(Source data)

(* ===== verification/DevicePoll.v ===== *)
(** Polling the flow tables of the switches (src/ndt_core/power_management/
    DeviceConfigurationAndPowerManager.cpp: [classifyFlowStatsReply], [fetchOpenFlowTablesInternal],
    [openflowTablesUpdateWorker]; FailureRun of the header).

    A poll asks the control plane of every switch that is up, decides whether the reply is evidence,
    and feeds the accepted tables to the classifier.  What a request answers and how long it took is
    a parameter, as is the JSON parser. *)

From Stdlib Require Import SpecFloat.
From S2P Require Import Prelude CStrings Json ClassifierKey ClassifierParse ClassifierTables GraphTypes FlowTableCache.
Local Open Scope string_scope.
Local Open Scope list_scope.
Local Open Scope Z_scope.

(** * Runs of failures *)

Record FailureRun := { m_consecutive : Z }.

Definition recordFailure (r : FailureRun) : FailureRun * bool :=
  ({| m_consecutive := u32 (m_consecutive r + 1) |}, bool_decide (m_consecutive r = 0)).

Definition recordSuccess (r : FailureRun) : FailureRun * option Z :=
  if bool_decide (m_consecutive r = 0) then (r, None) else ({| m_consecutive := 0 |}, Some (m_consecutive r)).

(** * One reply *)

Inductive FlowStatsVerdict := Usable | SuspectTimedOut | ReportedFailure.

#[export] Instance FlowStatsVerdict_eq_dec : EqDecision FlowStatsVerdict.
Proof. solve_decision. Defined.

Definition kFlowStatsSuspectSeconds : spec_float := f64_div (f64_of_Z 1) (f64_of_Z 2).

Definition nonEmptyArray (j : json) : bool := is_array j && negb (jempty j).

Definition classifyFlowStatsReply (flows : json) (elapsedSeconds : spec_float) : FlowStatsVerdict :=
  if is_object flows && (contains flows "error" || contains flows "detail") then ReportedFailure
  else if is_object flows && existsb nonEmptyArray (jiter flows) then Usable
  else if negb (is_object flows) && nonEmptyArray flows then Usable
  else if SFleb kFlowStatsSuspectSeconds elapsedSeconds then SuspectTimedOut else Usable.

Definition buildFlowStatsCommand (ipAndPort : string) (dpid : Z) : string :=
  "curl -s --max-time 8 -X GET http://" +:+ ipAndPort +:+ "/stats/flow/" +:+ std_to_string dpid.

(** * A poll *)

Record Poll := {
  p_classifier : Impl;
  m_flowStatsFetchFailures : FailureRun;
  m_flowStatsTimeouts : FailureRun
}.

Definition tableJson (t : SwitchTable) : json := JObject [("dpid", JUnsigned (t_dpid t)); ("flows", t_flows t)].

Definition noteEmpty (p : Poll) : Poll :=
  {| p_classifier := p_classifier p; m_flowStatsFetchFailures := (recordFailure (m_flowStatsFetchFailures p)).1;
     m_flowStatsTimeouts := m_flowStatsTimeouts p |}.

Definition noteAnswer (p : Poll) : Poll :=
  {| p_classifier := p_classifier p; m_flowStatsFetchFailures := (recordSuccess (m_flowStatsFetchFailures p)).1;
     m_flowStatsTimeouts := m_flowStatsTimeouts p |}.

Definition noteUnusable (p : Poll) : Poll :=
  {| p_classifier := p_classifier p; m_flowStatsFetchFailures := m_flowStatsFetchFailures p;
     m_flowStatsTimeouts := (recordFailure (m_flowStatsTimeouts p)).1 |}.

Definition noteUsable (im : Impl) (p : Poll) : Poll :=
  {| p_classifier := im; m_flowStatsFetchFailures := m_flowStatsFetchFailures p;
     m_flowStatsTimeouts := (recordSuccess (m_flowStatsTimeouts p)).1 |}.

Section Polling.
Context (ask : string -> outcome (string * spec_float)) (parse : string -> outcome json)
        (RYU_IP_AND_PORT P4_PROXY_IP_AND_PORT : string).

Definition endpointOf (v : VertexProperties) : string :=
  if bool_decide (switchKind v = BMV2) then P4_PROXY_IP_AND_PORT else RYU_IP_AND_PORT.

Definition parseFlowStatsTextToJson (text : string) : option json :=
  match parse text with Ret j => Some j | Throw _ => None end.

(** One switch that is up; [result] is what the poll has accepted so far, all of which is given to
    the classifier again. *)
Definition pollSwitch (v : VertexProperties) (result : list SwitchTable) : run Poll (list SwitchTable) := fun p =>
  match ask (buildFlowStatsCommand (endpointOf v) (v_dpid v)) with
  | Throw x => (p, Throw x)
  | Ret (raw, elapsedSeconds) =>
      if bool_decide (raw = "") then (noteEmpty p, Ret result)
      else
        let p := noteAnswer p in
        match parseFlowStatsTextToJson raw with
        | None => (noteUnusable p, Ret result)
        | Some flows =>
            match classifyFlowStatsReply flows elapsedSeconds with
            | Usable =>
                let result := result ++ [{| t_dpid := v_dpid v; t_flows := flows |}] in
                let '(im, r) := updateFromQueriedTables (JArray (tableJson <$> result)) (p_classifier p) in
                (noteUsable im p, let! _ := r in Ret result)
            | _ => (noteUnusable p, Ret result)
            end
        end
  end.

Definition isPolled (v : VertexProperties) : bool := bool_decide (vertexType v = SWITCH) && v_isUp v.

Fixpoint fetchOpenFlowTablesInternal (vs : list VertexProperties) (result : list SwitchTable) : run Poll (list SwitchTable) := fun p =>
  match vs with
  | [] => (p, Ret result)
  | v :: vs =>
      if isPolled v then
        match pollSwitch v result p with
        | (p, Ret result) => fetchOpenFlowTablesInternal vs result p
        | (p, Throw x) => (p, Throw x)
        end
      else fetchOpenFlowTablesInternal vs result p
  end.

(** One iteration of [openflowTablesUpdateWorker]. *)
Definition openflowTablesUpdate (vs : list VertexProperties) (st : list SwitchTable * Poll) : list SwitchTable * Poll :=
  match fetchOpenFlowTablesInternal vs [] st.2 with
  | (p, Ret newTables) => (newTables, p)
  | (p, Throw _) => (st.1, p)
  end.

(** * What a poll does *)

(** The reply of a switch, when it is evidence. *)
Definition evidence (v : VertexProperties) : option SwitchTable :=
  if isPolled v then
    match ask (buildFlowStatsCommand (endpointOf v) (v_dpid v)) with
    | Ret (raw, elapsedSeconds) =>
        if bool_decide (raw = "") then None
        else
          match parse raw with
          | Ret flows =>
              if decide (classifyFlowStatsReply flows elapsedSeconds = Usable)
              then Some {| t_dpid := v_dpid v; t_flows := flows |} else None
          | Throw _ => None
          end
    | Throw _ => None
    end
  else None.

Lemma updateOneSwitch_frame d flows im d' : d' <> d -> switches (updateOneSwitch d flows im).1 !! d' = switches im !! d'.
Proof.
  intros Hne. unfold updateOneSwitch. destruct (upsertAll _ _ _) as [[mi sw] []]; cbn; by rewrite lookup_insert_ne.
Qed.

Lemma update_frame ts im d :
  Forall (fun t => fits 64 (t_dpid t)) ts -> d ∉ t_dpid <$> ts ->
  switches (updateFromQueriedTables (JArray (tableJson <$> ts)) im).1 !! d = switches im !! d.
Proof.
  intros Hf. cbn [updateFromQueriedTables]. revert im. induction Hf as [|t ts Ht _ IH]; intros im Hd; [done|].
  rewrite fmap_cons, not_elem_of_cons in Hd. destruct Hd as [Hne Hd]. rewrite fmap_cons. cbn [updateSwitchList tableJson].
  keys. rewrite u64_id by done. destruct (extractFlowArray (t_flows t) (t_dpid t)) as [[]|]; try by apply IH.
  pose proof (updateOneSwitch_frame (t_dpid t) l im d Hne) as Hfr.
  destruct (updateOneSwitch (t_dpid t) l im) as [im' [[]|x]]; cbn in Hfr |- *; [by rewrite IH, Hfr|done].
Qed.

Lemma pollSwitch_spec v result p d :
  isPolled v = true -> Forall (fun t => fits 64 (t_dpid t)) result -> fits 64 (v_dpid v) ->
  let '(p', r) := pollSwitch v result p in
  (forall result', r = Ret result' -> result' = result ++ option_list (evidence v)) /\
  (d ∉ t_dpid <$> (result ++ option_list (evidence v)) ->
   switches (p_classifier p') !! d = switches (p_classifier p) !! d).
Proof.
  intros Hv Hf Hd. unfold pollSwitch, evidence, parseFlowStatsTextToJson. rewrite Hv.
  destruct (ask _) as [[raw el]|x]; [|done]. case_bool_decide; [split; [intros ? [= <-]; by rewrite app_nil_r|done]|].
  destruct (parse raw) as [flows|x]; [|split; [intros ? [= <-]; by rewrite app_nil_r|done]].
  destruct (classifyFlowStatsReply flows el);
    [rewrite decide_True by done|split; [intros ? [= <-]; by rewrite app_nil_r|done]..].
  set (ts := result ++ [{| t_dpid := v_dpid v; t_flows := flows |}]).
  destruct (updateFromQueriedTables _ (p_classifier (noteAnswer p))) as [im r] eqn:E. split.
  - destruct r; cbn; naive_solver.
  - intros Hno. cbn [p_classifier noteUsable]. pose proof (update_frame ts (p_classifier (noteAnswer p)) d) as Hfr.
    rewrite E in Hfr. cbn in Hfr. apply Hfr; [|exact Hno]. apply Forall_app. split; [done|]. by apply Forall_singleton.
Qed.

Lemma omap_cons_app {A B} (f : A -> option B) x l : omap f (x :: l) = option_list (f x) ++ omap f l.
Proof. cbn. by destruct (f x). Qed.

Lemma evidence_fits v : fits 64 (v_dpid v) -> Forall (fun t => fits 64 (t_dpid t)) (option_list (evidence v)).
Proof. intros Hv. unfold evidence. repeat case_match; try apply Forall_nil_2. by apply Forall_singleton. Qed.

Lemma fetch_spec vs result p d :
  Forall (fun t => fits 64 (t_dpid t)) result -> Forall (fun v => fits 64 (v_dpid v)) vs ->
  let '(p', r) := fetchOpenFlowTablesInternal vs result p in
  (forall result', r = Ret result' -> result' = result ++ omap evidence vs) /\
  (d ∉ t_dpid <$> (result ++ omap evidence vs) ->
   switches (p_classifier p') !! d = switches (p_classifier p) !! d).
Proof.
  intros Hf Hvs. revert result p Hf. induction Hvs as [|v vs Hv _ IH]; intros result p Hf; cbn [fetchOpenFlowTablesInternal].
  { rewrite app_nil_r. split; [naive_solver|done]. }
  rewrite omap_cons_app. destruct (isPolled v) eqn:Hp.
  - rewrite app_assoc. pose proof (pollSwitch_spec v result p d Hp Hf Hv) as Hs. destruct (pollSwitch v result p) as [p1 [r1|x]].
    + destruct Hs as [Hr Hc]. specialize (Hr r1 eq_refl) as ->.
      specialize (IH _ p1 (Forall_app_2 _ _ _ Hf (evidence_fits v Hv))).
      destruct (fetchOpenFlowTablesInternal vs _ p1) as [p2 r2]. destruct IH as [IH1 IH2].
      split; [done|]. intros Hno. rewrite IH2 by done. apply Hc. rewrite fmap_app in Hno. by apply not_elem_of_app in Hno as [? _].
    + destruct Hs as [_ Hc]. split; [done|]. intros Hno. apply Hc. rewrite fmap_app in Hno. by apply not_elem_of_app in Hno as [? _].
  - specialize (IH result p Hf). assert (evidence v = None) as -> by (unfold evidence; by rewrite Hp). exact IH.
Qed.


(** When no control plane answers, a poll empties the served tables, although the classifier
    keeps every rule: the poll replaces the whole cache by the tables of the switches that answered. *)
Theorem unreachable_plane_empties_cache vs cache p :
  (forall cmd, exists e, ask cmd = Ret ("", e)) ->
  (openflowTablesUpdate vs (cache, p)).1 = [] /\ p_classifier (openflowTablesUpdate vs (cache, p)).2 = p_classifier p.
Proof.
  intros Hask. unfold openflowTablesUpdate. cbn [fst snd].
  assert (forall result p, exists p', fetchOpenFlowTablesInternal vs result p = (p', Ret result) /\ p_classifier p' = p_classifier p) as H.
  { clear cache p. induction vs as [|w ws IH]; intros result p; cbn [fetchOpenFlowTablesInternal]; [by exists p|].
    destruct (isPolled w); [|apply IH]. unfold pollSwitch. destruct (Hask (buildFlowStatsCommand (endpointOf w) (v_dpid w))) as [e ->].
    rewrite bool_decide_true by done. destruct (IH result (noteEmpty p)) as (p' & -> & Hp). by exists p'. }
  by destruct (H [] p) as (p' & -> & Hp).
Qed.

End Polling.

(** * Samples *)

Definition sampleVertex (id : Z) (kind : SwitchKind) : VertexProperties :=
  {| vertexType := SWITCH; mac := 0; ip := [id]; v_dpid := id; v_isUp := true; v_isEnabled := true; v_adminDisabled := false;
     deviceName := ""; nickName := ""; bridgeNameForMininet := ""; brandName := ""; switchKind := kind; deviceLayer := 0;
     smartPlugIp := ""; smartPlugOutlet := 0; bridgeConnectedPortsForMininet := []; ecmpGroups := [] |}.

(** The Open vSwitch answers with a table, the proxy reports that it could not read its switch. *)
Definition sampleAsk (cmd : string) : outcome (string * spec_float) :=
  Ret (if bool_decide (cmd = buildFlowStatsCommand "ryu:1" 1) then "table" else "failed", f64_of_Z 0).

Definition sampleReplies (text : string) : outcome json :=
  if bool_decide (text = "table") then Ret (JObject [("1", JArray [sampleFlow "10.0.0.1" 5])])
  else Ret (JObject [("error", JString "read failed")]).

Definition samplePoll : Poll :=
  {| p_classifier := emptyImpl; m_flowStatsFetchFailures := {| m_consecutive := 0 |}; m_flowStatsTimeouts := {| m_consecutive := 0 |} |}.


Lemma unreachable_plane_empties_cache_witness :
  (openflowTablesUpdate (fun _ => Ret ("", f64_of_Z 0)) sampleReplies "ryu:1" "p4:1" [sampleVertex 1 OVS]
     (sampleCache [sampleFlow "10.0.0.1" 5], samplePoll)).1 = [].
Proof.
  apply (unreachable_plane_empties_cache (fun _ => Ret ("", f64_of_Z 0)) sampleReplies "ryu:1" "p4:1" [sampleVertex 1 OVS]
    (sampleCache [sampleFlow "10.0.0.1" 5]) samplePoll). intros cmd. by eexists.
Defined.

(End Source data)

Reproduce the lines above, beginning at the line with "Lemma updateOneSwitch_frame d" and stopping after the line with "intros Hv Hf", exactly as they are.

> _Task solution_
Lemma updateOneSwitch_frame d flows im d' : d' <> d -> switches (updateOneSwitch d flows im).1 !! d' = switches im !! d'.
Proof.
  intros Hne. unfold updateOneSwitch. destruct (upsertAll _ _ _) as [[mi sw] []]; cbn; by rewrite lookup_insert_ne.
Qed.

Lemma update_frame ts im d :
  Forall (fun t => fits 64 (t_dpid t)) ts -> d ∉ t_dpid <$> ts ->
  switches (updateFromQueriedTables (JArray (tableJson <$> ts)) im).1 !! d = switches im !! d.
Proof.
  intros Hf. cbn [updateFromQueriedTables]. revert im. induction Hf as [|t ts Ht _ IH]; intros im Hd; [done|].
  rewrite fmap_cons, not_elem_of_cons in Hd. destruct Hd as [Hne Hd]. rewrite fmap_cons. cbn [updateSwitchList tableJson].
  keys. rewrite u64_id by done. destruct (extractFlowArray (t_flows t) (t_dpid t)) as [[]|]; try by apply IH.
  pose proof (updateOneSwitch_frame (t_dpid t) l im d Hne) as Hfr.
  destruct (updateOneSwitch (t_dpid t) l im) as [im' [[]|x]]; cbn in Hfr |- *; [by rewrite IH, Hfr|done].
Qed.

Lemma pollSwitch_spec v result p d :
  isPolled v = true -> Forall (fun t => fits 64 (t_dpid t)) result -> fits 64 (v_dpid v) ->
  let '(p', r) := pollSwitch v result p in
  (forall result', r = Ret result' -> result' = result ++ option_list (evidence v)) /\
  (d ∉ t_dpid <$> (result ++ option_list (evidence v)) ->
   switches (p_classifier p') !! d = switches (p_classifier p) !! d).
Proof.
  intros Hv Hf Hd. unfold pollSwitch, evidence, parseFlowStatsTextToJson. rewrite Hv.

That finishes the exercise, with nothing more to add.